HEALTH

Formerly conjoined twins released from Le Bonheur

Tom Charlier
tom.charlier@commercialappeal.com

Miracle and Testimony Ayeni, formerly conjoined twins from Nigeria who were separated during an 18-hour operation in Memphis, have been released from Le Bonheur Children's Hospital.

"They're doing very well," said hospital spokeswoman Anne Glankler.

The nearly 14-month-old girls had been receiving follow-up treatment and monitoring at Le Bonheur ever since the Nov. 7-8 operation. Released Tuesday, they're staying with the rest of their family -- parents Mary and Samuel and older sister Marvelous -- at the FedExFamilyHouse, the nearby facility on Poplar that serves families of Le Bonheur patients.

The girls will continue to undergo physical and occupational therapy "for quite some time," Glankler said.

The Ayeni family arrived in Memphis last June, when preparations for the surgery began, with help from the Linking Hands Foundation, a group connected to the United Nations Children's Fund and dedicated to kids' health and education. The group had contacted Dr. Uzoma Ben Gbulie, a plastic surgeon at Le Bonheur who is a native of Nigeria. He checked about having the operation done at the hospital, where surgeons five years earlier had separated conjoined twin boys from Memphis.
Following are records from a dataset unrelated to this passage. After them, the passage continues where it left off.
(** X13: the selection changes on a pointer-up over the overlay and on
    nothing else, and observers are called by such a pointer-up and by the
    public [notifyObservers()] only.  Every other event and every other
    call of the host leaves selectedItemNum and the call log as they were;
    [notifyObservers()] leaves the selection as it was and calls every
    observer once with it; a pointer-up either leaves both as they were,
    or stores the hovered index and calls every observer once with it. *)
Theorem selection_changes_only_on_pointer_up (o : option options) (pg : page)
    (m : t) (a : action) :
  reachable o pg m →
  ((∀ pg' e, a = Dispatch pg' e → ev_type e ≠ mouseup) →
   a ≠ NotifyObservers →
   _selectedItemNum (step m a) = _selectedItemNum m
   ∧ calls (step m a) = calls m)
  ∧ (a = NotifyObservers →
     _selectedItemNum (step m a) = _selectedItemNum m
     ∧ calls (step m a)
       = calls m ++ map (λ ob, (ob, _selectedItemNum m)) (_observers m))
  ∧ ((∃ pg' e, a = Dispatch pg' e ∧ ev_type e = mouseup) →
     (_selectedItemNum (step m a) = _selectedItemNum m
      ∧ calls (step m a) = calls m)
     ∨ (_hoverItemNum m ≠ JS.Int (-1)
        ∧ _selectedItemNum (step m a) = _hoverItemNum m
        ∧ calls (step m a)
          = calls m ++ map (λ ob, (ob, _hoverItemNum m)) (_observers m)))
  ∧ (_selectedItemNum (step m a) ≠ _selectedItemNum m →
     ∃ pg' e, a = Dispatch pg' e ∧ ev_type e = mouseup
              ∧ target e = DdCanvas).
Proof.
  intros Hr. pose proof (reachable_config o pg m Hr) as Hcfg.
  destruct a as [pg' e | ctx f | ctx f | pg' newItems | newItems |].
  - destruct (decide (ev_type e = mouseup)) as [Hup | Hother].
    + pose proof (dispatch_mouseup_selection o pg pg' e m Hr Hup) as Hsel.
      split; [intros Ha; exfalso; by eapply Ha |].
      split; [done |].
      split.
      * intros _. simpl.
        destruct Hsel as [Hsame | (_ & Hh & Hs & Hc)]; [by left | by right].
      * simpl. intros Hne.
        destruct Hsel as [[Hsame _] | (Ht & _)]; [done |].
        by exists pg', e.
    + destruct (dispatch_keeps_selection pg' e m Hcfg Hother) as [Hs Hc].
      split; [done |]. split; [done |].
      split; [intros (? & ? & [= <- <-] & ?); done |].
      simpl. by rewrite Hs.
  - split; [done |]. split; [done |].
    split; [by intros (? & ? & ? & _) | done].
  - split; [done |]. split; [done |].
    split; [by intros (? & ? & ? & _) | done].
  - split; [done |]. split; [done |].
    split; [by intros (? & ? & ? & _) | done].
  - split; [done |]. split; [done |].
    split; [by intros (? & ? & ? & _) | done].
  - split; [by intros _ Hne |]. split; [done |].
    split; [by intros (? & ? & ? & _) | done].
Qed.

Lemma selection_changes_only_on_pointer_up_witness :
  let a := Dispatch sample_page (mouse mousemove DdCanvas 80) in
  _selectedItemNum (step clicked_open a) = _selectedItemNum clicked_open
  ∧ calls (step clicked_open a) = calls clicked_open.
Proof.
  apply (proj1 (selection_changes_only_on_pointer_up (Some abc_options)
                  sample_page clicked_open
                  (Dispatch sample_page (mouse mousemove DdCanvas 80))
                  (abc_menu_reachable _))).
  - by intros pg' e [= _ <-].
  - discriminate.
Defined.

Lemma no_row_hovered (l : list string) :
  imap (λ i item, (item, is_hovered (JS.Int (-1)) i)) l
  = (λ item, (item, false)) <$> l.
Proof.
  rewrite <- imap_const. apply imap_ext. intros i x _. simpl. f_equal.
  apply Z.eqb_neq. lia.
Qed.

(** X14: a new menu.  It selects index 0 and hovers nothing, has no
    observer and has called none, keeps its overlay hidden and placed at
    the bottom left of the closed box, the height of the overlay being
    what a canvas makes of the height of the rows (a number from 0 to
    2^31 - 1, whatever the font size says); it listens for a pointer-down
    on the closed box and ignores every other event, and has painted the
    first label in the closed box (nothing for an empty menu) and every
    row without highlight. *)
Theorem new_menu_state (o : option options) (pg : page) :
  let m := new o pg in
  _selectedItemNum m = JS.Int 0
  ∧ _hoverItemNum m = JS.Int (-1)
  ∧ _observers m = [] ∧ calls m = []
  ∧ dd_visibility (_ddCanvas m) = hidden
  ∧ overlay_at (box_left pg) (box_bottom pg) m
  ∧ (0 ≤ dd_height (_ddCanvas m) ≤ 2147483647)%Z
  ∧ sized m ∧ fresh m ∧ in_sync m
  ∧ box_text (painted m) = head (_menuItems m)
  ∧ rows (painted m) = (λ item, (item, false)) <$> _menuItems m
  ∧ (o = None → _menuItems m = [] ∧ box_text (painted m) = None
                ∧ dd_height (_ddCanvas m) = 0%Z)
  ∧ (∀ pg' e, ¬ (ev_type e = mousedown ∧ target e = Canvas) →
              dispatch pg' e m = m).
Proof.
  simpl. do 5 (split; [reflexivity |]).
  split; [by unfold overlay_at |].
  split; [by apply canvas_size_range |].
  split; [by unfold sized |]. split; [apply new_fresh |].
  split; [by unfold in_sync |].
  split; [by rewrite head_lookup |].
  split; [apply no_row_hovered |].
  split; [by intros -> |].
  intros pg' [ty tg y] He. simpl in He.
  destruct ty, tg; try reflexivity. by destruct He.
Qed.
(* ===== verification/Timing.v ===== *)
(** * Timing: the monotonic clock helpers of [inc/dnbd3/shared/timing.h]

    A [ticks] value is a [struct timespec]: whole seconds and nanoseconds.
    The system clock is an argument: [timing_get] is given what
    [clock_gettime] returned and the base second recorded at start-up. *)

From S2P Require Import Prelude.

Record ticks := Ticks { tv_sec : Z; tv_nsec : Z }.
#[global] Instance ticks_eq_dec : EqDecision ticks.
Proof. solve_decision. Defined.

(** [clock_gettime] normalises the nanosecond part. *)
Definition ticks_wf (t : ticks) : Prop := 0 <= tv_nsec t < 1000000000.

Definition timing_get (clock basetime : ticks) : ticks :=
  Ticks (tv_sec clock - tv_sec basetime) (tv_nsec clock).
Definition timing_gets (clock basetime : ticks) (addSeconds : Z) : ticks :=
  let r := timing_get clock basetime in Ticks (tv_sec r + addSeconds) (tv_nsec r).
Definition timing_set (src : ticks) (secs : Z) : ticks :=
  Ticks (tv_sec src + secs) (tv_nsec src).
Definition timing_addSeconds (base : ticks) (addSeconds : Z) : ticks :=
  Ticks (tv_sec base + addSeconds) (tv_nsec base).

Definition timing_reached (timeout now : ticks) : bool := tv_sec timeout <=? tv_sec now.
Definition timing_1le2 (one two : ticks) : bool := timing_reached one two.
Definition timing_reachedPrecise (timeout now : ticks) : bool :=
  (tv_sec timeout <? tv_sec now)
  || ((tv_sec now =? tv_sec timeout) && (tv_nsec timeout <? tv_nsec now)).

Definition timing_diff (start end_ : ticks) : Z :=
  if tv_sec end_ <=? tv_sec start then 0
  else u32 ((tv_sec end_ - tv_sec start)
            + (if tv_nsec end_ <? tv_nsec start then -1 else 0)).

(** [timing_diffMs] and [timing_diffUs] are the same code at two scales: [per]
    units in a second, [nanos] nanoseconds in a unit. *)
Definition timing_diff_scaled (per nanos : Z) (start end_ : ticks) : Z :=
  if tv_sec end_ <? tv_sec start then 0
  else
    let diff := u64 (u64 (tv_sec end_ - tv_sec start) * per) in
    if tv_nsec end_ <=? tv_nsec start then
      if diff =? 0 then 0
      else u64 (diff - Z.quot (tv_nsec start - tv_nsec end_) nanos)
    else u64 (diff + Z.quot (tv_nsec end_ - tv_nsec start) nanos).
Definition timing_diffMs := timing_diff_scaled 1000 1000000.
Definition timing_diffUs := timing_diff_scaled 1000000 1000.

(** ** What the helpers compute *)

(** The instant in nanoseconds. *)
Definition nanos_of (t : ticks) : Z := tv_sec t * 1000000000 + tv_nsec t.

Section Differences.
Context (s e : ticks) (Hs : ticks_wf s) (He : ticks_wf e).

Lemma timing_reached_of_precise : timing_reachedPrecise s e = true -> timing_reached s e = true.
Proof.
  unfold timing_reachedPrecise, timing_reached. intros H.
  apply orb_true_iff in H as [H|H]; b2p; apply Z.leb_le; lia.
Qed.

(** The coarse test never fires a full second early. *)
Lemma timing_reached_early :
  timing_reached s e = true -> nanos_of s < nanos_of e + 1000000000.
Proof. unfold timing_reached, nanos_of, ticks_wf in *. intros H. b2p. lia. Qed.

Lemma timing_diff_floor :
  tv_sec e - tv_sec s < 2 ^ 32 ->
  timing_diff s e = Z.max 0 ((nanos_of e - nanos_of s) / 1000000000).
Proof.
  unfold timing_diff, nanos_of, ticks_wf in *. intros Hb.
  destruct (Z.leb_spec (tv_sec e) (tv_sec s)) as [Hle|Hlt].
  - assert ((tv_sec e * 1000000000 + tv_nsec e - (tv_sec s * 1000000000 + tv_nsec s))
              / 1000000000 < 1); [|lia].
    apply Z.div_lt_upper_bound; lia.
  - rewrite u32_id by (destruct (Z.ltb_spec (tv_nsec e) (tv_nsec s)); crange).
    rewrite Z.max_r by (apply Z.div_pos; lia).
    destruct (Z.ltb_spec (tv_nsec e) (tv_nsec s)).
    + apply Z.div_unique with (r := tv_nsec e - tv_nsec s + 1000000000); lia.
    + apply Z.div_unique with (r := tv_nsec e - tv_nsec s); lia.
Qed.

Context (per nanos : Z) (Hp : 0 < per) (Hpn : nanos * per = 1000000000).

Local Lemma nanos_pos : 0 < nanos.
Proof. nia. Qed.

(** [timing_diffMs] and [timing_diffUs] round towards the earlier unit only when
    the nanosecond part advanced; otherwise they round up. *)
Lemma timing_diff_scaled_spec :
  nanos_of s <= nanos_of e -> (tv_sec e - tv_sec s) * per + per < 2 ^ 64 ->
  timing_diff_scaled per nanos s e
  = if tv_nsec e <=? tv_nsec s
    then - ((nanos_of s - nanos_of e) / nanos)
    else (nanos_of e - nanos_of s) / nanos.
Proof.
  pose proof nanos_pos as Hn. unfold timing_diff_scaled, nanos_of, ticks_wf in *.
  intros Hle Hb. destruct (Z.ltb_spec (tv_sec e) (tv_sec s)); [lia|].
  set (d := tv_sec e - tv_sec s) in *. assert (0 <= d) by lia.
  assert (0 <= d * per) by nia.
  assert (d * per * nanos = d * 1000000000) as Hdp by (rewrite <- Hpn; ring).
  rewrite (u64_id d) by (unfold in_u64; nia). rewrite (u64_id (d * per)) by crange.
  destruct (Z.leb_spec (tv_nsec e) (tv_nsec s)) as [Hns|Hns].
  - set (g := tv_nsec s - tv_nsec e) in *.
    assert (0 <= g / nanos < per) as Hg.
    { split; [apply Z.div_pos; lia|]. apply Z.div_lt_upper_bound; lia. }
    destruct (Z.eqb_spec (d * per) 0) as [Hz|Hz].
    + assert (d = 0) by nia. assert (g = 0) by lia.
      replace (tv_sec s * 1000000000 + tv_nsec s - (tv_sec e * 1000000000 + tv_nsec e))
        with 0 by lia. by rewrite Z.div_0_l by lia.
    + rewrite Z.quot_div_nonneg by lia. rewrite u64_id by (unfold in_u64; nia).
      replace (tv_sec s * 1000000000 + tv_nsec s - (tv_sec e * 1000000000 + tv_nsec e))
        with (g + (- (d * per)) * nanos) by lia.
      rewrite Z.div_add by lia. lia.
  - set (g := tv_nsec e - tv_nsec s) in *.
    assert (0 <= g / nanos < per) as Hg.
    { split; [apply Z.div_pos; lia|]. apply Z.div_lt_upper_bound; lia. }
    rewrite Z.quot_div_nonneg by lia. rewrite u64_id by crange.
    replace (tv_sec e * 1000000000 + tv_nsec e - (tv_sec s * 1000000000 + tv_nsec s))
      with (g + d * per * nanos) by lia.
    rewrite Z.div_add by lia. lia.
Qed.
End Differences.

(** ** Theorem *)

(** For instants a program can observe, [timing_diff] is the elapsed time in
    whole seconds (zero if the order is reversed), while [timing_diffMs] and
    [timing_diffUs] round down only if the nanosecond part advanced: otherwise the
    elapsed time is rounded up to the next unit. *)
Theorem timing_differences s e :
  ticks_wf s -> ticks_wf e -> nanos_of s <= nanos_of e -> tv_sec e - tv_sec s < 2 ^ 32 ->
  timing_diff s e = (nanos_of e - nanos_of s) / 1000000000
  /\ timing_diffMs s e = (if tv_nsec e <=? tv_nsec s then - ((nanos_of s - nanos_of e) / 1000000)
                          else (nanos_of e - nanos_of s) / 1000000)
  /\ timing_diffUs s e = (if tv_nsec e <=? tv_nsec s then - ((nanos_of s - nanos_of e) / 1000)
                          else (nanos_of e - nanos_of s) / 1000).
Proof.
  intros Hs He Hle Hb. rewrite timing_diff_floor by done.
  rewrite Z.max_r by (apply Z.div_pos; lia). split; [done|].
  split; [apply timing_diff_scaled_spec|apply timing_diff_scaled_spec]; done || lia.
Qed.

Lemma timing_differences_witness :
  timing_diff (Ticks 1 500000000) (Ticks 3 0) = 1
  /\ timing_diffMs (Ticks 1 500000001) (Ticks 3 0) = 1500.
Proof.
  destruct (timing_differences (Ticks 1 500000000) (Ticks 3 0)) as (-> & _);
    [split; cbn; lia|split; cbn; lia|by vm_compute|by vm_compute|].
  destruct (timing_differences (Ticks 1 500000001) (Ticks 3 0)) as (_ & -> & _);
    [split; cbn; lia|split; cbn; lia|by vm_compute|by vm_compute|].
  split; reflexivity.
Defined.
(* ===== verification/Types.v ===== *)
(** * Types: the structs of [inc/dnbd3/types.h] and [src/server/globals.h]

    One record per C struct, one field per member the program logic reads or
    writes; mutexes, thread handles and the wake-up signal are not data and are
    left out.  A pointer is a [ptr] ([0] is [NULL]); a weak reference
    ([reftypes.h]) to an object is the pointer it resolves to, or [None] for
    [NULL] (the counting protocol behind it is the subject of [RefCount]). *)

From S2P Require Import Prelude Timing.

Abbreviation ptr := Z (only parsing).
Definition NULL : ptr := 0.

(** ** Compile-time constants *)

Definition DNBD3_BLOCK_SIZE : Z := 4096.
Definition HASH_BLOCK_SIZE : Z := 1 << 24.
Definition MAX_PAYLOAD : Z := 1000.
Definition PROTOCOL_VERSION : Z := 3.
Definition NUMBER_SERVERS : Z := 8.

Definition SERVER_MAX_CLIENTS : Z := 4000.
Definition SERVER_MAX_IMAGES : Z := 5000.
Definition SERVER_MAX_ALTS : Z := 50.
Definition SERVER_GLOBAL_DUP_TIME : Z := 6.
Definition SERVER_BAD_UPLINK_MIN : Z := 10.
Definition SERVER_BAD_UPLINK_MAX : Z := 20.
Definition UPLINK_MAX_QUEUE : Z := 500.
Definition UPLINK_MAX_CLIENTS_PER_REQUEST : Z := 32.
Definition SERVER_UPLINK_QUEUELEN_THRES : Z := 900.
Definition CACHE_MAP_MAX_UNSAVED_BYTES : Z := 500 * 1000 * 1000.
Definition SERVER_UPLINK_IDLE_TIMEOUT : Z := 1800.
Definition SERVER_RTT_PROBES : Z := 5.
Definition MIN_SUPPORTED_CLIENT : Z := 2.
Definition MIN_SUPPORTED_SERVER : Z := 2.
Definition RTT_UNREACHABLE : Z := 134217727. (* 0x7FFFFFF *)

(** Background replication modes *)
Definition BGR_DISABLED : Z := 0.
Definition BGR_FULL : Z := 1.
Definition BGR_HASHBLOCK : Z := 2.

(** ** [types.h] *)

Definition HOST_NONE : Z := 0.
Definition HOST_IP4 : Z := 2.
Definition HOST_IP6 : Z := 10.

Record dnbd3_host_t := Host {
  host_addr : list Z;   (* 16 bytes, network representation *)
  host_port : Z;        (* network byte order *)
  host_type : Z;
}.
#[global] Instance host_eq_dec : EqDecision dnbd3_host_t.
Proof. solve_decision. Defined.

Definition CMD_GET_BLOCK : Z := 1.
Definition CMD_SELECT_IMAGE : Z := 2.
Definition CMD_GET_SERVERS : Z := 3.
Definition CMD_ERROR : Z := 4.
Definition CMD_KEEPALIVE : Z := 5.
Definition CMD_LATEST_RID : Z := 6.
Definition CMD_SET_CLIENT_MODE : Z := 7.
Definition CMD_GET_CRC32 : Z := 8.

(** ** [globals.h] *)

Record dnbd3_queue_client_t := QueueClient {
  qc_data : ptr;
  qc_handle : Z;
  qc_from : Z; qc_to : Z;
  qc_callback : ptr;
}.
#[global] Instance queue_client_eq_dec : EqDecision dnbd3_queue_client_t.
Proof. solve_decision. Defined.

Record dnbd3_queue_entry_t := QueueEntry {
  qe_handle : Z;
  qe_from : Z;
  qe_to : Z;
  qe_clients : list dnbd3_queue_client_t;
  qe_hopCount : Z;
  qe_sent : bool;
}.
#[global] Instance queue_entry_eq_dec : EqDecision dnbd3_queue_entry_t.
Proof. solve_decision. Defined.

(** A name space is a prefix of image names. *)
Record dnbd3_alt_server_t := AltServer {
  as_fails : Z;
  as_rttIndex : Z;
  as_rtt : list Z;
  as_isPrivate : bool;
  as_isClientOnly : bool;
  as_blocked : bool;
  as_lastFail : ticks;
  as_host : dnbd3_host_t;
  as_comment : string;
  as_nameSpaces : list string;
}.

Record dnbd3_alt_local_t := AltLocal {
  al_fails : Z;
  al_rttIndex : Z;
  al_rtt : list Z;
  al_blocked : bool;
  al_initDone : bool;
}.

Record dnbd3_server_connection_t := Conn {
  conn_fd : Z;
  conn_version : Z;
  conn_index : Z;
}.

Definition RTT_IDLE : Z := 0.
Definition RTT_INPROGRESS : Z := 1.
Definition RTT_DONTCHANGE : Z := 2.
Definition RTT_DOCHANGE : Z := 3.
Definition RTT_NOT_REACHABLE : Z := 4.

Record dnbd3_cache_map_t := CacheMapT {
  cm_dirty : bool;
  cm_unchanged : bool;
  cm_map : list Z;      (* one byte covers eight 4 KiB blocks *)
}.

Record image_problems := Problems {
  pr_read : bool;
  pr_write : bool;
  pr_changed : bool;
  pr_uplink : bool;
  pr_queue : bool;
}.

Record dnbd3_image_t := Image {
  img_path : string;
  img_name : string;
  img_cacheMap : option dnbd3_cache_map_t;
  img_virtualFilesize : Z;
  img_realFilesize : Z;
  img_atime : ticks;
  img_nextCompletenessEstimate : ticks;
  img_crc32 : option (list Z);
  img_masterCrc32 : Z;
  img_readFd : Z;
  img_completenessEstimate : Z;
  img_users : Z;
  img_id : Z;
  img_problem : image_problems;
  img_rid : Z;
  img_accessed : bool;
}.

(** ** Field updates *)

Definition img_set_cacheMap (c : option dnbd3_cache_map_t) (i : dnbd3_image_t) : dnbd3_image_t :=
  Image (img_path i) (img_name i) c (img_virtualFilesize i) (img_realFilesize i) (img_atime i)
    (img_nextCompletenessEstimate i) (img_crc32 i) (img_masterCrc32 i) (img_readFd i)
    (img_completenessEstimate i) (img_users i) (img_id i) (img_problem i) (img_rid i)
    (img_accessed i).
Definition img_set_problem (p : image_problems) (i : dnbd3_image_t) : dnbd3_image_t :=
  Image (img_path i) (img_name i) (img_cacheMap i) (img_virtualFilesize i) (img_realFilesize i)
    (img_atime i) (img_nextCompletenessEstimate i) (img_crc32 i) (img_masterCrc32 i) (img_readFd i)
    (img_completenessEstimate i) (img_users i) (img_id i) p (img_rid i) (img_accessed i).
Definition img_set_estimate (e : Z) (next : ticks) (i : dnbd3_image_t) : dnbd3_image_t :=
  Image (img_path i) (img_name i) (img_cacheMap i) (img_virtualFilesize i) (img_realFilesize i)
    (img_atime i) next (img_crc32 i) (img_masterCrc32 i) (img_readFd i) e (img_users i) (img_id i)
    (img_problem i) (img_rid i) (img_accessed i).

Definition cm_set_map (m : list Z) (c : dnbd3_cache_map_t) : dnbd3_cache_map_t :=
  CacheMapT (cm_dirty c) (cm_unchanged c) m.
Definition cm_set_dirty (b : bool) (c : dnbd3_cache_map_t) : dnbd3_cache_map_t :=
  CacheMapT b (cm_unchanged c) (cm_map c).
Definition pr_set_queue (b : bool) (p : image_problems) : image_problems :=
  Problems (pr_read p) (pr_write p) (pr_changed p) (pr_uplink p) b.
Definition pr_set_uplink (b : bool) (p : image_problems) : image_problems :=
  Problems (pr_read p) (pr_write p) (pr_changed p) b (pr_queue p).
Definition pr_set_write (b : bool) (p : image_problems) : image_problems :=
  Problems (pr_read p) b (pr_changed p) (pr_uplink p) (pr_queue p).
Lemma div_mod_block a : a = 8 * (a / 8) + a mod 8 /\ 0 <= a mod 8 < 8.
Proof. pose proof (Z.div_mod a 8). pose proof (Z.mod_pos_bound a 8). lia. Qed.

Lemma shiftr15 x : x >> 15 = x / 4096 / 8.
Proof. rewrite shiftr_div, Z.div_div by lia. done. Qed.

Lemma lookup_u8 m i : Forall in_u8 m -> 0 <= i < Z.of_nat (length m) -> in_u8 (m !!! Z.to_nat i).
Proof.
  intros Hm Hi. apply (proj1 (Forall_lookup _ _) Hm (Z.to_nat i)).
  apply list_lookup_lookup_total_lt. lia.
Qed.

(** A run of complete bytes. *)
Lemma for_all_full m a n :
  Forall in_u8 m -> 0 <= a -> a + Z.of_nat n <= Z.of_nat (length m) ->
  exists r, for_all (fun pos => v ← aget m pos; Ok (v =? 255)) a 1 n = Ok r
    /\ (r = true <-> forall b, 8 * a <= b < 8 * (a + Z.of_nat n) -> block_cached m b = true).
Proof.
  intros Hm Ha Hn. eexists. split.
  { apply (for_all_ok _ (fun i => m !!! Z.to_nat i =? 255)). intros k Hk.
    rewrite aget_in_range by lia. done. }
  rewrite forallb_seq_iff. split.
  - intros H b Hb. destruct (block_split b) as (i & j & -> & Hi & Hj); [lia|].
    rewrite block_at by lia. specialize (H (Z.to_nat (i - a)) ltac:(lia)).
    replace (a + 1 * Z.of_nat (Z.to_nat (i - a))) with i in H by lia.
    rewrite full_byte in H by (apply lookup_u8; [done|lia]). auto.
  - intros H k Hk. apply full_byte; [apply lookup_u8; [done|lia]|]. intros j Hj.
    rewrite <- block_at by lia. apply H. lia.
Qed.

Lemma atomic_fetch_ok m i g :
  0 <= i < Z.of_nat (length m) ->
  atomic_fetch m i g = Ok (m !!! Z.to_nat i, <[Z.to_nat i := g (m !!! Z.to_nat i)]> m).
Proof.
  intros Hi. unfold atomic_fetch. rewrite aget_in_range by lia. cbn [mbind result_bind].
  by rewrite aset_ok by lia.
Qed.

Lemma lookup_insert_Z (m : list Z) i k v :
  0 <= i < Z.of_nat (length m) -> 0 <= k ->
  <[Z.to_nat i := v]> m !!! Z.to_nat k = if k =? i then v else m !!! Z.to_nat k.
Proof.
  intros Hi Hk. rewrite list_lookup_total_insert. 
  destruct (Z.eqb_spec k i); subst; case_decide; (done || lia).
Qed.

(** Applying a mask to a byte, and its bits. *)
Definition mask_op (set : bool) (o k : Z) : Z := if set then o .| k else o .& u8 (Z.lnot k).

Lemma testbit_mask_op set o k j :
  0 <= j < 8 ->
  Z.testbit (mask_op set o k) j
  = if set then Z.testbit o j || Z.testbit k j else Z.testbit o j && negb (Z.testbit k j).
Proof.
  intros. unfold mask_op. destruct set; [apply Z.lor_spec|].
  by rewrite Z.land_spec, testbit_u8, Z.lnot_spec by lia.
Qed.
Lemma mask_op_u8 set o k : in_u8 o -> in_u8 k -> in_u8 (mask_op set o k).
Proof.
  intros. unfold mask_op. destruct set; [auto with cint|]. apply land_u8; [done|].
  pose proof (u8_range (Z.lnot k)). unfold in_u8 in *. lia.
Qed.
The operation on the Ayeni girls, conducted by a 15-member multidisciplinary team, was especially complicated, surgeons said. Miracle and Testimony were born fused at the lower halves of their bodies, with their legs splayed apart as if they were doing the splits against one another. They shared parts of their intestines and a colon, and one had both kidneys fused together. Their bladders exchanged blood and drainage with one another.